The outputs of these m models are then combined to make the final prediction:
Bootstrapping plays a crucial role in stabilizing the Random Forest model:
from sklearn.ensemble import RandomForestClassifier
from sklearn.datasets import load_iris
# Load dataset
iris = load_iris()
X, y = iris.data, iris.target
# Train Random Forest with bootstrapping
rf = RandomForestClassifier(n_estimators=100, bootstrap=True, random_state=42)
rf.fit(X, y)
# Print feature importances
print("Feature Importances:", rf.feature_importances_)
Bagging is the simplest way of combining predictions that belong to the same type,
while Boosting is a way of combining predictions that belong to different types.
- Bagging aims to decrease variance, not bias.
- Boosting aims to decrease bias, not variance.
from sklearn.ensemble import BaggingClassifier
from sklearn.tree import DecisionTreeClassifier
from sklearn.datasets import load_iris
from sklearn.model_selection import train_test_split
# Load dataset
iris = load_iris()
X_train, X_test, y_train, y_test = train_test_split(iris.data, iris.target, test_size=0.3, random_state=42)
# Train Bagging Classifier
bagging_clf = BaggingClassifier(base_estimator=DecisionTreeClassifier(), n_estimators=50, random_state=42)
bagging_clf.fit(X_train, y_train)
# Evaluate the model
print("Bagging Classifier Accuracy:", bagging_clf.score(X_test, y_test))
- Bagging decreases variance.
- Boosting decreases bias.
- Underfitting occurs when a model has high bias and low variance.
- Overfitting occurs when a model has low bias and high variance.
- If data is large → Both Bagging and Boosting work, but Boosting is not as necessary.
- If data is small → Boosting is more prone to overfitting, while Bagging is safer.
- In general, Boosting overfits more than Bagging.
from sklearn.ensemble import AdaBoostClassifier
from sklearn.tree import DecisionTreeClassifier
from sklearn.datasets import make_classification
from sklearn.model_selection import train_test_split
# Create a small dataset
X, y = make_classification(n_samples=50, n_features=10, random_state=42)
X_train, X_test, y_train, y_test = train_test_split(X, y, test_size=0.3, random_state=42)
# Train Boosting Classifier
boosting_clf = AdaBoostClassifier(base_estimator=DecisionTreeClassifier(max_depth=2), n_estimators=50, random_state=42)

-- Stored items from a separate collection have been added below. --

Definition FakeClusters (meta : T → ObjectMeta) : FakeInterface T W := fake_client meta "cluster" KCluster None.
Definition FakeGlobalTrafficPolicies (meta : T → ObjectMeta) (namespace : string) : FakeInterface T W :=
  fake_client meta "globaltrafficpolicy" KGlobalTrafficPolicy (Some namespace).
Definition FakeMultiClusterEndpoints (meta : T → ObjectMeta) (namespace : string) : FakeInterface T W :=
  fake_client meta "multiclusterendpoint" KMultiClusterEndpoint (Some namespace).
Definition FakeNamespacedIngresses (meta : T → ObjectMeta) (namespace : string) : FakeInterface T W :=
  fake_client meta "namespacedingress" KNamespacedIngress (Some namespace).
End fakes.
Definition FakeServiceExports {W} `{!FakeLib ServiceExport W} (namespace : string) : FakeInterface ServiceExport W :=
  fake_client se_Meta "serviceexport" KServiceExport (Some namespace).
Definition FakeServiceImports {W} `{!FakeLib ServiceImport W} (namespace : string) : FakeInterface ServiceImport W :=
  fake_client si_Meta "serviceimport" KServiceImport (Some namespace).

(** [FakeServiceimportV1alpha1] and the like; their REST client is a nil pointer. *)
Record FakeGroup (I : Type) : Type := mkFakeGroup { fg_Getter : I; fg_RESTClient : option unit }.

Definition FakeClusterV1alpha1 {T W} `{!FakeLib T W} (meta : T → ObjectMeta) : FakeGroup (FakeInterface T W) :=
  mkFakeGroup _ (FakeClusters meta) None.
Definition FakeGlobaltrafficpolicyV1alpha1 {T W} `{!FakeLib T W} (meta : T → ObjectMeta) : FakeGroup (string → FakeInterface T W) :=
  mkFakeGroup _ (FakeGlobalTrafficPolicies meta) None.
Definition FakeMulticlusterendpointV1alpha1 {T W} `{!FakeLib T W} (meta : T → ObjectMeta) : FakeGroup (string → FakeInterface T W) :=
  mkFakeGroup _ (FakeMultiClusterEndpoints meta) None.
Definition FakeNamespacedingressV1alpha1 {T W} `{!FakeLib T W} (meta : T → ObjectMeta) : FakeGroup (string → FakeInterface T W) :=
  mkFakeGroup _ (FakeNamespacedIngresses meta) None.
Definition FakeServiceexportV1alpha1 {W} `{!FakeLib ServiceExport W} : FakeGroup (string → FakeInterface ServiceExport W) :=
  mkFakeGroup _ FakeServiceExports None.
Definition FakeServiceimportV1alpha1 {W} `{!FakeLib ServiceImport W} : FakeGroup (string → FakeInterface ServiceImport W) :=
  mkFakeGroup _ FakeServiceImports None.

(** *** The fake asks for what the real client asks for *)

(** A call of the interface, with its options. *)
Inductive client_call (T : Type) : Type :=
| CGet (name opts : string) | CList (opts : ListOptions) | CWatch (opts : ListOptions)
| CCreate (x : T) (opts : string) | CUpdate (x : T) (opts : string) | CUpdateStatus (x : T) (opts : string)
| CDelete (name opts : string) | CDeleteCollection (opts : string) (listOpts : ListOptions)
| CPatch (name pt data opts : string) (subresources : list string).
Arguments CGet {T}.
Arguments CList {T}.
Arguments CWatch {T}.
Arguments CCreate {T}.
Arguments CUpdate {T}.
Arguments CUpdateStatus {T}.
Arguments CDelete {T}.
Arguments CDeleteCollection {T}.
Arguments CPatch {T}.

(** What an API server is asked to do: the verb of Kubernetes, the object or
    collection, and the object or the patch that is sent. *)
Record asked (T : Type) : Type := mkAsked { as_verb : string; as_target : target; as_sent : option (T + string) }.
Arguments mkAsked {T}.

Section asking.
Context {T : Type} (meta : T → ObjectMeta).

Definition request_sent (q : RestRequest T) : option (T + string) :=
  match body_of (rq_calls q) with Some (BObject x) => Some (inl x) | Some (BData d) => Some (inr d) | _ => None end.

Definition watches (q : RestRequest T) : bool :=
  existsb (fun c => match c with WithParams (ListOpts o) => lo_Watch o | _ => false end) (rq_calls q).

(** How an API server reads a request. *)
Definition asked_by_request (q : RestRequest T) : asked T :=
  let t := target_of q in
  let one := match tg_Name t with Some _ => true | None => false end in
  mkAsked
    (match rq_verb q with
     | VGet => if one then "get" else if watches q then "watch" else "list"
     | VPost => "create" | VPut => "update"
     | VDelete => if one then "delete" else "delete-collection"
     | VPatch _ => "patch"
     end) t (request_sent q).

(** The verb, resource, namespace, name and subresource that client-go documents for an action. *)
Definition asked_by_action (a : fake_action T) : asked T :=
  match a with
  | NewGetAction r ns name => mkAsked "get" (mkTarget ns (gvr_Resource r) (Some name) []) None
  | NewListAction r _ ns _ => mkAsked "list" (mkTarget ns (gvr_Resource r) None []) None
  | NewWatchAction r ns _ => mkAsked "watch" (mkTarget ns (gvr_Resource r) None []) None
  | NewCreateAction r ns x => mkAsked "create" (mkTarget ns (gvr_Resource r) None []) (Some (inl x))
  | NewUpdateAction r ns x => mkAsked "update" (mkTarget ns (gvr_Resource r) (Some (Name (meta x))) []) (Some (inl x))
  | NewUpdateSubresourceAction r sub ns x =>
    mkAsked "update" (mkTarget ns (gvr_Resource r) (Some (Name (meta x))) [sub]) (Some (inl x))
  | NewDeleteActionWithOptions r ns name _ => mkAsked "delete" (mkTarget ns (gvr_Resource r) (Some name) []) None
  | NewDeleteCollectionAction r ns _ => mkAsked "delete-collection" (mkTarget ns (gvr_Resource r) None []) None
  | NewPatchSubresourceAction r ns name pt data subs =>
    mkAsked "patch" (mkTarget ns (gvr_Resource r) (Some name) subs) (Some (inr data))
  end.

Definition real_call (c : ResourceInterface T) (m : client_call T) : RestRequest T :=
  match m with
  | CGet name opts => rc_Get c name opts
  | CList opts => rc_List c opts
  | CWatch opts => rc_Watch c opts
  | CCreate x opts => rc_Create c x opts
  | CUpdate x opts => rc_Update c x opts
  | CUpdateStatus x opts => rc_UpdateStatus c x opts
  | CDelete name opts => rc_Delete c name opts
  | CDeleteCollection opts listOpts => rc_DeleteCollection c opts listOpts
  | CPatch name pt data opts subs => rc_Patch c name pt data opts subs
  end.

(** The actions of a fake, as [testing.Fake] records them. *)
Definition recorded {W} (c : FakeInterface T W) (m : client_call T) (w : W) : W :=
  match m with
  | CGet name opts => (fk_Get c name opts w).2
  | CList opts => (fk_List c opts w).2
  | CWatch opts => (fk_Watch c opts w).2
  | CCreate x opts => (fk_Create c x opts w).2
  | CUpdate x opts => (fk_Update c x opts w).2
  | CUpdateStatus x opts => (fk_UpdateStatus c x opts w).2
  | CDelete name opts => (fk_Delete c name opts w).2
  | CDeleteCollection opts listOpts => (fk_DeleteCollection c opts listOpts w).2
  | CPatch name pt data opts subs => (fk_Patch c name pt data opts subs w).2
  end.
End asking.

(** [testing.Fake] appends every action to those it has recorded. *)
Class RecordingLaws (T W : Type) `{FakeLib T W} : Type := {
  Actions : W → list (fake_action T);
  Invokes_records : ∀ a w, Actions (Invokes a w).2 = Actions w ++ [a];
  InvokesWatch_records : ∀ a w, Actions (InvokesWatch a w).2 = Actions w ++ [a]
}.

Ltac records :=
  match goal with
  | |- context [Invokes ?a ?w] =>
    let Hr := fresh in pose proof (Invokes_records a w) as Hr; destruct (Invokes a w) as [[[[]|] ?] ?]; exact Hr
  end.

Lemma fake_call_records {T W} `{RecordingLaws T W} a w : Actions (fake_call a w).2 = Actions w ++ [a].
Proof. unfold fake_call. records. Qed.

(** A test with a fake client asks for what the real client would ask for:
    whatever is called, with whatever arguments and options, the fake records
    exactly one action, of the verb, resource, namespace, name and subresource of the
    request that the real client sends, with the same object or patch. *)
Theorem fake_asks_the_same {T W} `{RecordingLaws T W} (meta : T → ObjectMeta) group k ns m w :
  (∀ opts, m = CList opts → lo_Watch opts = false) →
  ∃ a, Actions (recorded (fake_client meta group k ns) m w) = Actions w ++ [a] ∧
    asked_by_action meta a = asked_by_request (real_call (typed_client meta (resource_name k) ns) m).
Proof.
  intros Hlist. destruct m as [name o|o|o|x o|x o|x o|name o|o lo|name pt d o subs];
    unfold recorded, fake_client; cbn [fk_Get fk_List fk_Watch fk_Create fk_Update fk_UpdateStatus fk_Delete
      fk_DeleteCollection fk_Patch]; unfold fake_Get, fake_Create, fake_Update, fake_UpdateStatus, fake_Patch.
  - eexists. split; [apply fake_call_records|]. by destruct ns.
  - eexists. split; [unfold fake_List; records|].
    unfold asked_by_request, watches. specialize (Hlist o eq_refl). destruct ns; simpl; by rewrite Hlist.
  - eexists. split; [apply InvokesWatch_records|]. by destruct ns.
  - eexists. split; [apply fake_call_records|]. by destruct ns.
  - eexists. split; [apply fake_call_records|]. by destruct ns.
  - eexists. split; [apply fake_call_records|]. by destruct ns.
  - eexists. split; [unfold fake_Delete; records|]. by destruct ns.
  - eexists. split; [unfold fake_DeleteCollection; records|]. by destruct ns.
  - eexists. split; [apply fake_call_records|]. by destruct ns.
Qed.

(** *** The fake clientset *)

(** [testing.ObjectTracker], behind the reactors that [NewSimpleClientset] adds. *)
Class TrackerLib (T W : Type) `{FakeLib T W} : Type := {
  NewObjectTracker : W;
  tracker_Add : T → W → result string W
}.

Fixpoint add_objects {T W} `{TrackerLib T W} (objects : list T) (w : W) : go W :=
  match objects with
  | [] => Ret w
  | obj :: objects => match tracker_Add obj w with Err _ => Panic | Ok w => add_objects objects w end
  end.

Definition NewSimpleClientset {T W} `{TrackerLib T W} (objects : list T) : go W := add_objects objects NewObjectTracker.

(** What client-go documents: the tracker stores an object under the resource that it
    guesses from the kind under which the scheme knows its type, and the reactor
    looks up the resource of the action. *)
Class TrackerLaws {T W : Type} `{TrackerLib T W} (meta : T → ObjectMeta) (k : object_kind) : Type := {
  tracked : W → gmap (GroupVersionResource * NamespacedName) T;
  tracker_empty : tracked NewObjectTracker = ∅;
  tracker_Add_tracked : ∀ x w w', tracker_Add x w = Ok w' →
    tracked w' = <[(mkGVR "flomesh.io" "v1alpha1" (resource_name k), meta_nn (meta x)) := x]> (tracked w);
  tracker_Get : ∀ r ns name w,
    (Invokes (NewGetAction r ns name) w).1 =
      match tracked w !! (r, mkNN (default "" ns) name) with
      | Some x => (Some (FObject x), None)
      | None => (None, Some NotFound)
      end
}.

(** The fake clients name another API group than the one the types are registered
    under: they do not find any object that the clientset was made with. *)
Theorem seeded_objects_not_found {T W} `{TrackerLaws T W meta k} group ns objects w name o :
  NewSimpleClientset objects = Ret w → group ≠ SchemeGroupVersion.1 →
  (fk_Get (fake_client meta group k ns) name o w).1 = Ret (None, Some NotFound).
Proof.
  intros Hnew Hgroup.
  assert (Htracked : ∀ r nn x, tracked w !! (r, nn) = Some x → gvr_Group r = "flomesh.io").
  { assert (Hadd : ∀ l w0, add_objects l w0 = Ret w → (∀ r nn x, tracked w0 !! (r, nn) = Some x → gvr_Group r = "flomesh.io") →
      ∀ r nn x, tracked w !! (r, nn) = Some x → gvr_Group r = "flomesh.io").
    { induction l as [|x l IH]; intros w0; simpl; [by intros [= ->]|].
      destruct (tracker_Add x w0) as [w1|e] eqn:Ha; [|done]. intros Hl Hw0. apply (IH w1 Hl). intros r nn y.
      rewrite (tracker_Add_tracked _ _ _ Ha). intros [[[= <- _] _]|[_ Hy]]%lookup_insert_Some; [done|by eapply Hw0]. }
    apply (Hadd objects NewObjectTracker Hnew). intros r nn x. by rewrite tracker_empty, lookup_empty. }
  cbn [fk_Get fake_client]. unfold fake_Get, fake_call.
  match goal with |- context [Invokes ?a w] => pose proof (tracker_Get (mkGVR group "v1alpha1" (resource_name k)) ns name w) as Hg;
    destruct (Invokes a w) as [[obj err] w'] end. simpl in Hg |- *.
  destruct (tracked w !! _) as [x|] eqn:Hx; [by apply Htracked in Hx|]. by injection Hg as -> ->.
Qed.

boosting_clf.fit(X_train, y_train)
# Evaluate the model
print("Boosting Classifier Accuracy on Training:", boosting_clf.score(X_train, y_train))
print("Boosting Classifier Accuracy on Test:", boosting_clf.score(X_test, y_test))
This example demonstrates how Boosting can overfit a small dataset, leading to much higher training accuracy than test accuracy.
- One of the big advantages of bagging is that it can be parallelized.
- Different models are fitted independently from each other.
- Intensive parallelization techniques can be used if required.
- This makes bagging computationally efficient and scalable.
- Boosting uses a sequential modeling technique.
- The same model is trained repeatedly, each time adjusting to previous errors.
- Because each model depends on the previous one, it cannot be parallelized easily.
- As a result, boosting requires more computational power compared to bagging.
- Bagging is highly parallelizable and computationally efficient.
- Boosting is sequential and requires more time and computational resources.
- When scalability is needed, bagging is often the better choice.
from sklearn.ensemble import BaggingClassifier
from sklearn.tree import DecisionTreeClassifier
from sklearn.datasets import make_classification
from sklearn.model_selection import train_test_split
# Create a dataset
X, y = make_classification(n_samples=1000, n_features=20, random_state=42)
X_train, X_test, y_train, y_test = train_test_split(X, y, test_size=0.3, random_state=42)
# Train Bagging Classifier with parallel processing (n_jobs=-1 uses all CPU cores)
bagging_clf = BaggingClassifier(base_estimator=DecisionTreeClassifier(), n_estimators=50, n_jobs=-1, random_state=42)
bagging_clf.fit(X_train, y_train)
# Evaluate the model
print("Bagging Classifier Accuracy:", bagging_clf.score(X_test, y_test))
The above code demonstrates how bagging leverages parallel computing by setting
n_jobs=-1, utilizing all CPU cores for training.